KAILUA-KONA — Tucked away in a studio in Kainaliu, William Wingert wasn’t able to experience the true satisfaction of being an artist. For Wingert, to be a real artist, his paintings needed to be seen by someone other than himself.
“Art is never really complete until it’s being viewed,” Wingert said. “The completion of art is when it has an audience.”
Wingert hasn’t had the opportunity to take his art to the next level — a real art exhibition. Until recently. And the opportunity has come in an unlikely place.
At West Hawaii Community Health Center — Kealakehe, Wingert currently has his first one-man show on display in the health center’s waiting rooms. The walls of the rooms are covered with his portraits, figures and landscape paintings, giving him a new opportunity to show his talents, and potentially sell some artwork in the process.
Wingert’s one-man show, which runs through the end of May, is just one part of the health center’s bigger, more permanent project of turning the health center into a health and art center.
“The idea of hosting local artists is, we are a very nontraditional venue but we believe everyone deserves art, just like everyone deserves health care,” said Natasha Ala, West Hawaii Community Health Center director of marketing and development. “Our patients are people who probably wouldn’t traditionally go to an art exhibition or an art gallery, so we’re bringing the art to them.”
Wingert has previously been a juror for an annual juried art show that is a collaboration with the health center and the Donkey Mill Art Center. After the fourth annual show, “Art is Healing,” ended in October, Ala offered Wingert the opportunity to become the health center’s featured solo artist for a few months.
“His work appeals to a lot of people,” Ala said. “I think people will recognize the people in his portraits, so it will have a familiar feeling to people.”

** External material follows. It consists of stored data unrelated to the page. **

Lemma lastToken_after_token fuel t this :
  completion (processToken fuel t this) = Normal tt ->
  lastToken (this_after (processToken fuel t this)) = Some t.
Proof.
  destruct fuel as [|fuel]; [discriminate|].
  rewrite processToken_S. cbv zeta. cbn [completion this_after].
  unfold bind at 1 2.
  match goal with |- context [completion (?m ?s)] =>
    destruct (m s) as [[[]|e|] s2 tr2] end;
    cbn [completion this_after]; try discriminate.
  intros _. rewrite epilogue_spec. reflexivity.
Qed.

Lemma lastToken_after_chunk fuel ts t this :
  completion (onChunk fuel (ts ++ [t]) this) = Normal tt ->
  lastToken (this_after (onChunk fuel (ts ++ [t]) this)) = Some t.
Proof.
  rewrite onChunk_app.
  generalize (this_after (onChunk fuel ts this)).
  destruct (onChunk fuel ts this) as [[[]|e|] s1 tr1];
    cbn [completion this_after trace]; try discriminate.
  intros s. rewrite onChunk_singleton. apply lastToken_after_token.
Qed.

(** X14.  [onEnd] reports a lost end of stream exactly when the last token
    processed was neither the end-of-stream token nor an empty text (which
    is falsy); it then hands over the document, signals the end, and
    resets the adapter to the state of a new one.  An adapter that has
    processed no token since its reset reports a lost end of stream too,
    its last token being the [body] tag of the reset. *)
Theorem onEnd_reports_lost_EOFTk :
  forall fuel ts t this,
    completion (onChunk fuel (ts ++ [t]) this) = Normal tt ->
    let ended := onEnd (this_after (onChunk fuel (ts ++ [t]) this)) in
    fst ended
    = (if token_truthy (Some t) && negb (is_EOFTk (Some t))
       then [LogError "EOFTk was lost in page"] else [])
      ++ [EmitDocument; EmitEnd]
    /\ this_after (snd ended) = newTreeBuilder
    /\ fst (onEnd newTreeBuilder)
       = [LogError "EOFTk was lost in page"; EmitDocument; EmitEnd].
Proof.
  intros fuel ts t this H ended. subst ended. unfold onEnd. cbn [fst snd].
  rewrite (lastToken_after_chunk fuel ts t this H).
  split; [reflexivity|]. split; [|reflexivity].
  unfold newTreeBuilder. rewrite !resetState_spec. reflexivity.
Qed.

(** A paragraph whose end of stream arrives, and one whose does not. *)
Lemma onEnd_reports_lost_EOFTk_witness :
  fst (onEnd (this_after (onChunk 1 ([StringTk "a"] ++ [EOFTk]) newTreeBuilder)))
  = [EmitDocument; EmitEnd]
  /\ fst (onEnd (this_after (onChunk 1 ([EOFTk] ++ [StringTk "a"]) newTreeBuilder)))
     = [LogError "EOFTk was lost in page"; EmitDocument; EmitEnd].
Proof.
  split.
  - exact (proj1 (@onEnd_reports_lost_EOFTk 1 [StringTk "a"] EOFTk
                    newTreeBuilder eq_refl)).
  - exact (proj1 (@onEnd_reports_lost_EOFTk 1 [EOFTk] (StringTk "a")
                    newTreeBuilder eq_refl)).
Defined.

(** * Titles and namespaces

    A shallow embedding of the [Title] and [Namespace] classes (the second
    source file).  The environment that every title carries is a record of
    the functions and tables that the two classes use; the two functions
    of [Util.js], which is not among the sources, are variables of the
    section. *)

Module Title.

(** ** Strings *)

(** [s.split(c)] for a separator of one character. *)
Fixpoint split (c : ascii) (s : string) : list string :=
  match s with
  | EmptyString => [EmptyString]
  | String a s' =>
      if Ascii.eqb a c then EmptyString :: split c s'
      else match split c s' with
           | part :: parts => String a part :: parts
           | [] => [String a EmptyString]
           end
  end.

(** [s.split(c, limit)] *)
Definition split_limit (c : ascii) (s : string) (limit : nat) : list string :=
  firstn limit (split c s).

(** [s.substr(n)] *)
Fixpoint substr (s : string) (n : nat) {struct n} : string :=
  match n, s with
  | O, _ => s
  | S n', String _ s' => substr s' n'
  | S _, EmptyString => EmptyString
  end.

(** [s.replace(c, d)] for a pattern of one character: the first
    occurrence only. *)
Fixpoint replace_first (c d : ascii) (s : string) : string :=
  match s with
  | EmptyString => EmptyString
  | String a s' =>
      if Ascii.eqb a c then String d s' else String a (replace_first c d s')
  end.

(** [s.replace(/c/g, d)]: every occurrence. *)
Fixpoint replace_all (c d : ascii) (s : string) : string :=
  match s with
  | EmptyString => EmptyString
  | String a s' =>
      String (if Ascii.eqb a c then d else a) (replace_all c d s')
  end.

(** The pattern of a relative title: anchored at the start, a hash mark, a
    slash, or two dots and a slash. *)
Definition is_relative (s : string) : bool :=
  prefix "#" s || prefix "/" s || prefix "../" s.

(** Truthiness of a string. *)
Definition nonempty (s : string) : bool := negb (String.eqb s "").

(** ** The environment *)

Record Page := mkPage {
  name : string;
  page_ns : Z;
  relativeLinkPrefix : string
}.

(** [env.conf.wiki] *)
Record Wiki := mkWiki {
  namespacesWithSubpages : Z -> bool;
  namespaceIds : string -> option Z;
  namespaceNames : Z -> option string;
  canonicalNamespaces_file : Z;
  canonicalNamespaces_category : Z
}.

Record Env := mkEnv {
  resolveTitle : string -> Z -> string;
  normalizeTitle : string -> string;
  wiki : Wiki;
  page : option Page
}.

(** ** The classes *)

Record Namespace := mkNamespace {
  ns_env : Env;
  id : Z
}.

Record Title := mkTitle {
  key : string;
  ns : Namespace;
  nskey : string;
  env : Env
}.

Section Util.

Variable normalizeNamespaceName : string -> string.
Variable sanitizeTitleURI : string -> string.

(** [new Namespace(id, env)] *)
Definition newNamespace (id : Z) (env : Env) : Namespace := mkNamespace env id.

(** [new Title(key, ns, nskey, env)] *)
Definition newTitle (key : string) (ns : Z) (nskey : string) (env : Env) : Title :=
  let this_key := resolveTitle env key ns in
  (* If the title is relative, the resolved key will contain the namespace
     from env.page.name, so we need to take it out. *)
  let this_key :=
    if namespacesWithSubpages (wiki env) ns && is_relative key
    then
      let keyParts := split_limit ":" this_key 2 in
      match namespaceIds (wiki env) (normalizeNamespaceName (nth 0 keyParts "")) with
      | Some n => if Z.eqb n ns then last keyParts "" else this_key
      | None => this_key
      end
    else this_key in
  mkTitle this_key (newNamespace ns env) nskey env.

(** [Title.fromPrefixedText] *)
Definition fromPrefixedText (env : Env) (text : string) : Title :=
  let text := normalizeTitle env text in
  let nsText := nth 0 (split_limit ":" text 1) "" in
  if nonempty nsText && negb (String.eqb nsText text)
  then
    match namespaceIds (wiki env) (normalizeNamespaceName nsText) with
    | Some ns => newTitle (substr text (String.length nsText + 1)) ns nsText env
    | None => newTitle text 0 "" env
    end
  else
    match page env with
    | Some p =>
        if is_relative text
        then (* If the link is relative, use the page's namespace. *)
          newTitle text (page_ns p) "" env
        else newTitle text 0 "" env
    | None => newTitle text 0 "" env
    end.

(** [Namespace.prototype.isFile] and [isCategory] *)
Definition isFile (this : Namespace) : bool :=
  Z.eqb (id this) (canonicalNamespaces_file (wiki (ns_env this))).

Definition isCategory (this : Namespace) : bool :=
  Z.eqb (id this) (canonicalNamespaces_category (wiki (ns_env this))).

(** [Namespace.prototype.getDefaultName]; [None] is [undefined]. *)
Definition getDefaultName (this : Namespace) : option string :=
  match namespaceNames (wiki (ns_env this)) (id this) with
  | Some ns => if nonempty ns then Some (replace_first " " "_" ns) else Some ns
  | None => None
  end.

(** Truthiness of a name or [undefined]. *)
Definition name_truthy (n : option string) : bool :=
  match n with
  | Some s => nonempty s
  | None => false
  end.

(** [Title.prototype.makeLink]; [None] is the [TypeError] of reading
    [relativeLinkPrefix] off a missing page. *)
Definition makeLink (this : Title) : option string :=
  (* XXX: links always point to the canonical namespace name. *)
  if false && nonempty (nskey this)
  then
    match page (env this) with
    | Some p =>
        Some (sanitizeTitleURI
                (relativeLinkPrefix p ++ nskey this ++ ":" ++ key this)%string)
    | None => None
    end
  else
    match page (env this) with
    | Some p =>
        let l := relativeLinkPrefix p in
        let ns := getDefaultName (ns this) in
        let l := if name_truthy ns
                 then (l ++ match ns with Some n => n | None => "" end ++ ":")%string
                 else l in
        Some (sanitizeTitleURI (l ++ key this)%string)
    | None => None
    end.

(** [Title.prototype.getPrefixedText] *)
Definition getPrefixedText (this : Title) : string :=
  let text := nth 0 (split "#" (key this)) "" in  (* drop the fragment *)
  let ns := getDefaultName (ns this) in
  let text := if name_truthy ns
              then (match ns with Some n => n | None => "" end ++ ":" ++ text)%string
              else text in
  replace_all "_" " " text.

The annual juried show was created in 2015 with the goal of creating a permanent art collection for the health center. A fifth annual show will be held in October. The exhibition, as well as the space inside the health center’s waiting rooms, are open for all Big Island artists to submit their work.
While a submission date for the fifth annual juried show later this year hasn’t been opened yet, Ala said the time of submission usually falls around Labor Day.
Ala considers art to be an important part of the healing process for sick and injured patients across the country.
“I’ve seen statistics that actually show that in the hospitals and health centers that have landscape artwork, the patients recover faster,” Ala said.
For Wingert, the one-man show is a success as both exposure for him as an artist and something to add to his resume. Wingert has been drawing his entire life, through elementary school to art school, but started his career as a professional artist much later than most.
A carpenter for 30 years in California and New Hampshire, it wasn’t until after his daughter had become an adult and moved out of his home that he was able to move to Hawaii in 2010 and start a new phase in life.
His life as an artist has been slowly rolling forward since. Wingert does live painting in front of Holualoa Gallery during the First Friday Art-After-Dark event, held every month in Holualoa. His art can be found in galleries across the island, including Gallery of Great Things in Waimea, the Harbor Gallery in Kawaihae and Holualoa Gallery.
Wingert believes his paintings resonate with people because he’s able to capture the emotions and personalities of the people he paints and, with landscapes as well, is able to make people feel something when they look at his paintings.
“The land here is beautiful, and that is amazing to try and capture,” Wingert said. “I like to convey the feeling that I’m getting from something in the artwork and give that to someone else. With portraits, it’s that part of it combined with the perception I have of the person. It’s a funny kind of a feeling, but I can get a fairly strong impression of the personality and the type of person, so I try to have that in a portrait.”
Wingert’s ambition for his art career goes beyond the West Hawaii Community Health Center, but for now, it’s a step in the right direction.
“I would love to go bigger. That’s the only ambition, to go out and up. This was a great opportunity, and the opening was just out of this world. I’ve never felt like that before,” Wingert said. “I started very late to put myself out there as an artist, but I’ve always known I’m an artist. It feels good to actually be doing that kind of work, even though I started very late professionally.
“But this is a step up. I can put this in my bio now: One-man show. Even though it’s a health center, it’s still a viable, one-man show.”